> [WHAT YOU SHOULD DO]:
Every line of the material is to be set down exactly as written.

> [DATA FOR THIS TASK]:
----

(** One step of [comparePre] follows standard precedence when one of the
    two entries is plain. *)
Lemma ident_step_std (x y : ident) :
  made_ident x = true -> made_ident y = true ->
  plain_ident x = true \/ plain_ident y = true ->
  (if ident_same x y then Eq else compareIdentifiers x y) = std_ident_order x y
  /\ (ident_same x y = true <-> std_ident_order x y = Eq).
Proof.
  intros Mx My Hp.
  destruct (plain_ident x) eqn:Px, (plain_ident y) eqn:Py.
  - rewrite std_ident_order_plain by assumption. now apply ident_step.
  - destruct y as [m|t]; [discriminate|]. simpl in Py, My.
    apply negb_false_iff in Py. rewrite Py in My. simpl in My.
    apply N.leb_le in My. pose proof (round53_large _ My) as Hr.
    destruct x as [n|s]; simpl in Px, Mx.
    + apply N.ltb_lt in Mx.
      unfold compareIdentifiers, std_ident_order. simpl. rewrite Py. simpl.
      assert (E1 : (n ?= round53 (digits_value t))%N = Lt)
        by (apply N.compare_lt_iff; lia).
      assert (E2 : (n ?= digits_value t)%N = Lt)
        by (apply N.compare_lt_iff; lia).
      rewrite E1, E2. split; [reflexivity|]. split; discriminate.
    + apply negb_true_iff in Px.
      assert (Hne : String.eqb s t = false).
      { apply String.eqb_neq. intros ->. congruence. }
      unfold compareIdentifiers, std_ident_order. simpl.
      rewrite Px, Py, Hne. simpl. split; [reflexivity|]. split; discriminate.
  - destruct x as [n|s]; [discriminate|]. simpl in Px, Mx.
    apply negb_false_iff in Px. rewrite Px in Mx. simpl in Mx.
    apply N.leb_le in Mx. pose proof (round53_large _ Mx) as Hr.
    destruct y as [m|t]; simpl in Py, My.
    + apply N.ltb_lt in My.
      unfold compareIdentifiers, std_ident_order. simpl. rewrite Px. simpl.
      assert (E1 : (round53 (digits_value s) ?= m)%N = Gt)
        by (apply N.compare_gt_iff; lia).
      assert (E2 : (digits_value s ?= m)%N = Gt)
        by (apply N.compare_gt_iff; lia).
      rewrite E1, E2. split; [reflexivity|]. split; discriminate.
    + apply negb_true_iff in Py.
      assert (Hne : String.eqb s t = false).
      { apply String.eqb_neq. intros ->. congruence. }
      unfold compareIdentifiers, std_ident_order. simpl.
      rewrite Px, Py, Hne. simpl. split; [reflexivity|]. split; discriminate.
  - destruct Hp; discriminate.
Qed.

----

> [RESPONSE BOX]:
(** One step of [comparePre] follows standard precedence when one of the
    two entries is plain. *)
Lemma ident_step_std (x y : ident) :
  made_ident x = true -> made_ident y = true ->
  plain_ident x = true \/ plain_ident y = true ->
  (if ident_same x y then Eq else compareIdentifiers x y) = std_ident_order x y
  /\ (ident_same x y = true <-> std_ident_order x y = Eq).
Proof.
  intros Mx My Hp.
  destruct (plain_ident x) eqn:Px, (plain_ident y) eqn:Py.
  - rewrite std_ident_order_plain by assumption. now apply ident_step.
  - destruct y as [m|t]; [discriminate|]. simpl in Py, My.
    apply negb_false_iff in Py. rewrite Py in My. simpl in My.
    apply N.leb_le in My. pose proof (round53_large _ My) as Hr.
    destruct x as [n|s]; simpl in Px, Mx.
    + apply N.ltb_lt in Mx.
      unfold compareIdentifiers, std_ident_order. simpl. rewrite Py. simpl.
      assert (E1 : (n ?= round53 (digits_value t))%N = Lt)
        by (apply N.compare_lt_iff; lia).
      assert (E2 : (n ?= digits_value t)%N = Lt)
        by (apply N.compare_lt_iff; lia).
      rewrite E1, E2. split; [reflexivity|]. split; discriminate.
    + apply negb_true_iff in Px.
      assert (Hne : String.eqb s t = false).
      { apply String.eqb_neq. intros ->. congruence. }
      unfold compareIdentifiers, std_ident_order. simpl.
      rewrite Px, Py, Hne. simpl. split; [reflexivity|]. split; discriminate.
  - destruct x as [n|s]; [discriminate|]. simpl in Px, Mx.
    apply negb_false_iff in Px. rewrite Px in Mx. simpl in Mx.
    apply N.leb_le in Mx. pose proof (round53_large _ Mx) as Hr.
    destruct y as [m|t]; simpl in Py, My.
    + apply N.ltb_lt in My.
      unfold compareIdentifiers, std_ident_order. simpl. rewrite Px. simpl.
      assert (E1 : (round53 (digits_value s) ?= m)%N = Gt)
        by (apply N.compare_gt_iff; lia).
      assert (E2 : (digits_value s ?= m)%N = Gt)
        by (apply N.compare_gt_iff; lia).
      rewrite E1, E2. split; [reflexivity|]. split; discriminate.
    + apply negb_true_iff in Py.
      assert (Hne : String.eqb s t = false).
      { apply String.eqb_neq. intros ->. congruence. }
      unfold compareIdentifiers, std_ident_order. simpl.
      rewrite Px, Py, Hne. simpl. split; [reflexivity|]. split; discriminate.
  - destruct Hp; discriminate.
Qed.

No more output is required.